Возвращался я в Казань окрыленный блестящим успехом на вступительном экзамене и поступлением на англо-французское отделение переводческого факультета ГГПИИЯ им. Н. А. Добролюбова, был полон надежд на светлое студенческое будущее. Думаю, встречали меня дома, как героя, после столь феноменального успеха в дебютной, самостоятельно проведенной мною в жизни, «наступательной операции». Ведь я стал первым студентом в клане Гизатуллиных. Посему это было большое дело и мои родители не могли не гордиться мной, радуясь за всю семью. Отцовское «Учись, парень, и будешь человеком» работало на этом этапе безотказно.
После возвращения в Казань и триумфа в Горьком я не мог не навестить мою учительницу английского языка Людмилу Ивановну Шахназарову и похвастаться своим успехом, поблагодарив ее за все сделанное для меня. Мы пили чай с печеньем у нее дома, и я делился с ней впечатлениями о поездке в Горький. Ей было явно приятно слышать мой рассказ, что более чем понятно – ведь именно Людмила Ивановна подсказала мне поступление в Горький по примеру ее племянника, который учился там на французском отделении и был на пару лет старше меня.

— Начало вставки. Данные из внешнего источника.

(* ===== verification/Console.v ===== *)
(** * The console front end
    (src/console/ConsoleView.{h,cpp}, InitConsole.{h,cpp})

    The view that prints what the presenters show and reads commands line by
    line, and the program around it: presenters, model, tick and view wired
    together. Standard input is a list of lines, standard output the pieces
    written to it; a line, a tick or a notification from another thread runs
    to its end. Properties: the console drives the station by exactly the
    commands its lines spell, and what status prints is the present plant. *)
From Stdlib Require Import Ascii String.
From stdpp Require Import strings.
From S2P Require Import Prelude Float32 Float64 Format StdMap SystemState SerialLink ModbusIngest SimulatedModel ModelNews AlertCenter Auth Users ProductStore ProductsPresenter Dashboard.
Local Open Scope string_scope.
Local Open Scope Z_scope.
Local Open Scope list_scope.

(* ------------------------------------------------------------------ *)
(** ** Text *)

Definition kWs (c : ascii) : bool := (code c =? 32) || (code c =? 9) || (code c =? 13) || (code c =? 10).
Definition console_trim (s : chars) : chars :=
  let (_, s) := span kWs s in
  let (_, s) := span kWs (rev s) in rev s.

(** At the first blank: what is before it, and what follows it. *)
Definition split_blank (s : chars) : chars * option chars :=
  let (a, rest) := span (fun c => negb (Ascii.eqb c " ")) s in
  (a, match rest with [] => None | _ :: rest => Some rest end).
Definition args_of (rest : option chars) : chars := match rest with None => [] | Some rest => console_trim rest end.
Definition lower (s : chars) : string := text_of (map tolower s).

Definition equipmentStatusTag (s : View.EquipmentCardStatus) : string :=
  match s with
  | View.Offline => "OFFLINE" | View.StartingUp => "STARTING_UP" | View.CheckOutput => "CHECK_OUTPUT" | View.Online => "ONLINE"
  | View.Processing => "PROCESSING" | View.WarmingUp => "WARMING_UP" | View.Ready => "READY" | View.Reboot => "REBOOT"
  | View.Error => "ERROR" | View.Disabled => "DISABLED" | View.Unknown => "UNKNOWN"
  end.
Definition qualityStatusTag (s : View.QualityCheckpointStatus) : string :=
  match s with View.Passing => "PASSING" | View.QWarning => "WARNING" | View.QCritical => "CRITICAL" end.
Definition actuatorStatusTag (s : View.ActuatorCardStatus) : string :=
  match s with
  | View.AOffline => "OFFLINE" | View.Idle => "IDLE" | View.Working => "WORKING" | View.AError => "ERROR" | View.Homing => "HOMING"
  | View.Calibrating => "CALIBRATING" | View.AUnknown => "UNKNOWN"
  end.
Inductive ZoneSeverity := ZNone | ZInfo | ZWarning | ZError.
Definition severityTag (s : ZoneSeverity) : string := match s with ZNone => "OK" | ZInfo => "INFO" | ZWarning => "WARNING" | ZError => "ERROR" end.
Definition alertSeverityTag (s : AlertSeverity) : string := match s with Info => "INFO" | Warning => "WARNING" | Critical => "CRITICAL" end.
Definition alarmStateTag (s : AlarmState) : string :=
  match s with UnackActive => "UNACK" | AckActive => "ACK" | RtnUnack => "RTN" | Shelved => "SHELVED" end.
Definition flag (b : bool) : string := if b then "true" else "false".

Record StatusZoneViewModel := mkZone { z_severity : ZoneSeverity; z_message : string; z_backgroundColor : string }.

(* ------------------------------------------------------------------ *)
(** ** The view: notifications *)

(** [out_]: the pieces written, in order; [lastStatusZone_] has no writer but
    its notification. *)
Record ConsoleView := mkConsole {
  out_ : list string;
  lastWorkUnit_ : option View.WorkUnitViewModel;
  lastEquipment_ : list View.EquipmentCardViewModel;
  lastQuality_ : list View.QualityCheckpointViewModel;
  lastControl_ : option View.ControlPanelViewModel;
  lastStatusZone_ : option StatusZoneViewModel;
  lastProducts_ : option (list ProductItem);
  exit_ : bool;
}.
Definition console_init : ConsoleView := mkConsole [] None [] [] None None None false.

Definition write (pieces : list string) (v : ConsoleView) : ConsoleView :=
  mkConsole (out_ v ++ pieces) (lastWorkUnit_ v) (lastEquipment_ v) (lastQuality_ v) (lastControl_ v) (lastStatusZone_ v) (lastProducts_ v) (exit_ v).
Definition line (s : string) : string := s ++ String kLF "".
Definition writeLine (s : string) (v : ConsoleView) : ConsoleView := write [line s] v.

Definition set_workunit x v := mkConsole (out_ v) (Some x) (lastEquipment_ v) (lastQuality_ v) (lastControl_ v) (lastStatusZone_ v) (lastProducts_ v) (exit_ v).
Definition set_lastEquipment x v := mkConsole (out_ v) (lastWorkUnit_ v) x (lastQuality_ v) (lastControl_ v) (lastStatusZone_ v) (lastProducts_ v) (exit_ v).
Definition set_lastQuality x v := mkConsole (out_ v) (lastWorkUnit_ v) (lastEquipment_ v) x (lastControl_ v) (lastStatusZone_ v) (lastProducts_ v) (exit_ v).
Definition set_lastControl x v := mkConsole (out_ v) (lastWorkUnit_ v) (lastEquipment_ v) (lastQuality_ v) (Some x) (lastStatusZone_ v) (lastProducts_ v) (exit_ v).
Definition set_lastZone x v := mkConsole (out_ v) (lastWorkUnit_ v) (lastEquipment_ v) (lastQuality_ v) (lastControl_ v) (Some x) (lastProducts_ v) (exit_ v).
Definition set_lastProducts x v := mkConsole (out_ v) (lastWorkUnit_ v) (lastEquipment_ v) (lastQuality_ v) (lastControl_ v) (lastStatusZone_ v) (Some x) (exit_ v).
Definition signalExit v := mkConsole (out_ v) (lastWorkUnit_ v) (lastEquipment_ v) (lastQuality_ v) (lastControl_ v) (lastStatusZone_ v) (lastProducts_ v) true.

(** [find_if] by id: the first one is replaced, or the card is added. *)
Fixpoint upsert {A} (id : A -> Z) (x : A) (l : list A) : list A :=
  match l with [] => [x] | y :: l => if id y =? id x then x :: l else y :: upsert id x l end.

Definition onWorkUnitView (vm : View.WorkUnitViewModel) (v : ConsoleView) : ConsoleView :=
  writeLine ("[WORK_UNIT] id=" ++ View.wv_workUnitId vm ++ " product=" ++ View.wv_productId vm ++ " progress=" ++
             to_string (View.wv_completedOperations vm) ++ "/" ++ to_string (View.wv_totalOperations vm)) (set_workunit vm v).
Definition onEquipmentCard (vm : View.EquipmentCardViewModel) (v : ConsoleView) : ConsoleView :=
  writeLine ("[EQUIPMENT] id=" ++ to_string (View.ec_equipmentId vm) ++ " status=" ++ equipmentStatusTag (View.ec_status vm) ++
             " enabled=" ++ flag (View.enabled vm)) (set_lastEquipment (upsert View.ec_equipmentId vm (lastEquipment_ v)) v).
Definition onActuatorCard (vm : View.ActuatorCardViewModel) (v : ConsoleView) : ConsoleView :=
  writeLine ("[ACTUATOR ] id=" ++ to_string (View.ac_actuatorId vm) ++ " status=" ++ actuatorStatusTag (View.ac_status vm) ++
             " auto=" ++ flag (View.ac_autoMode vm) ++ " home=" ++ flag (View.atHomePosition vm)) v.
Definition onQualityView (vm : View.QualityCheckpointViewModel) (v : ConsoleView) : ConsoleView :=
  writeLine ("[QUALITY  ] id=" ++ to_string (View.qv_checkpointId vm) ++ " status=" ++ qualityStatusTag (View.qv_status vm) ++
             " pass=" ++ fmt_fixed 1 (View.qv_passRate vm) ++ "% inspected=" ++ to_string (View.qv_unitsInspected vm) ++
             " defects=" ++ to_string (View.qv_defectsFound vm)) (set_lastQuality (upsert View.qv_checkpointId vm (lastQuality_ v)) v).
Definition onControlPanel (vm : View.ControlPanelViewModel) (v : ConsoleView) : ConsoleView :=
  writeLine ("[CONTROL  ] start=" ++ flag (View.startEnabled vm) ++ " stop=" ++ flag (View.stopEnabled vm) ++
             " reset=" ++ flag (View.resetRestartEnabled vm) ++ " calib=" ++ flag (View.calibrationEnabled vm)) (set_lastControl vm v).
Definition onStatusZone (vm : StatusZoneViewModel) (v : ConsoleView) : ConsoleView :=
  writeLine ("[SYSTEM   ] severity=" ++ severityTag (z_severity vm) ++ " message=" ++ z_message vm) (set_lastZone vm v).
Definition onProductsLoaded (items : list ProductItem) (v : ConsoleView) : ConsoleView :=
  writeLine ("[PRODUCTS ] loaded count=" ++ to_string (Z.of_nat (length items))) (set_lastProducts items v).

(** The lines of the description; none after a last line feed. *)
Fixpoint description_lines (cur : chars) (l : chars) : list chars :=
  match l with
  | [] => match cur with [] => [] | _ => [cur] end
  | c :: l => if Ascii.eqb c kLF then cur :: description_lines [] l else description_lines (cur ++ [c]) l
  end.
Definition onViewProductReady (vm : ViewProductDialogViewModel) (v : ConsoleView) : ConsoleView :=
  write ([line "--- PRODUCT DETAIL ---"; line ("  id/code: " ++ vd_productId vm); line ("  verified: " ++ flag (vd_isVerified vm));
          line ("  created:  " ++ (if bool_decide (vd_createdDate vm = "") then "-" else vd_createdDate vm))] ++
         (if bool_decide (vd_description vm = "") then []
          else line "  description:" :: map (fun l => line ("    " ++ text_of l)) (description_lines [] (chars_of (vd_description vm)))) ++
         [line "--- END ---"]) v.
Definition onError (errorMessage : string) (v : ConsoleView) : ConsoleView := writeLine ("[ERROR    ] " ++ errorMessage) v.

(* ------------------------------------------------------------------ *)
(** ** The view: commands *)

Definition printBanner : ConsoleView -> ConsoleView :=
  write [line "========================================"; line " Industrial HMI - Console front-end";
         line " Type 'help' for commands, 'quit' to exit."; line "========================================"].
Definition printHelp : ConsoleView -> ConsoleView :=
  write [line "Commands:";
         line "  help, h, ?            Show this list";
         line "  status                Dump current system snapshot";
         line "  start, s              Start production";
         line "  stop, p               Stop / pause production";
         line "  reset, r              Reset / restart sequence";
         line "  calibrate, cal, c     Run calibration routine";
         line "  eq <id> on|off        Toggle equipment enable (id: 0..2)";
         line "  alerts                List active alerts";
         line "  dismiss <key>         Acknowledge an alarm by key (ISA-18.2)";
         line "  products              List products from database";
         line "  view <id>             Show product detail";
         line "  quit, q, exit         Exit the application"].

Навестил я и свою школу, чтобы доложить учителям и нашему директору о том, что поступил в институт. Меня хлопали по плечу, трепали по волосам и искренне радовались моему успеху. «Не забывай школу, заходи, рассказывай, а то станешь там дипломатом, будешь разъезжать по разным заморским странам и зазнаешься» – таково было напутствие моих любимых учителей. Между тем зазнаваться пока не имелось оснований: впереди учеба, а уж там посмотрим. А насчет карьеры дипломата мои школьные наставники явно преувеличивали – к такой блестящей карьере приблизился лишь Самострел из соседнего класса, который не сдрейфил и попал в самое «яблочко», поступив в МГИМО, а я усомнился в своих возможностях и не захотел рисковать, подавая документы в этот самый престижный в СССР вуз. А зря. Мог бы и поступить.
Эта неуверенность в себе, как неизлечимая болезнь, преследовала меня всю жизнь. А в те решающие годы, когда выбирался жизненный путь, не было рядом советчика, который бы знал меня и мог бы вдохновить на более смелые шаги в будущее. Однако чего плакаться в манишку! Выбор был сделан, и «Вперед, заре навстречу!», как поется в известной песне.
4. Здание, которое стало вторым домом
Начало учебы на первом курсе вызывало исключительный восторг: столько нового и удивительного происходило, и так многому предстояло научиться – от самостоятельного постижения новых наук, без каких-либо подсказок, помощи и подбадривания, до организации элементарного быта в абсолютно незнакомом городе, где я не имел ни родственников, ни знакомых. А мне, напомню, было всего семнадцать лет.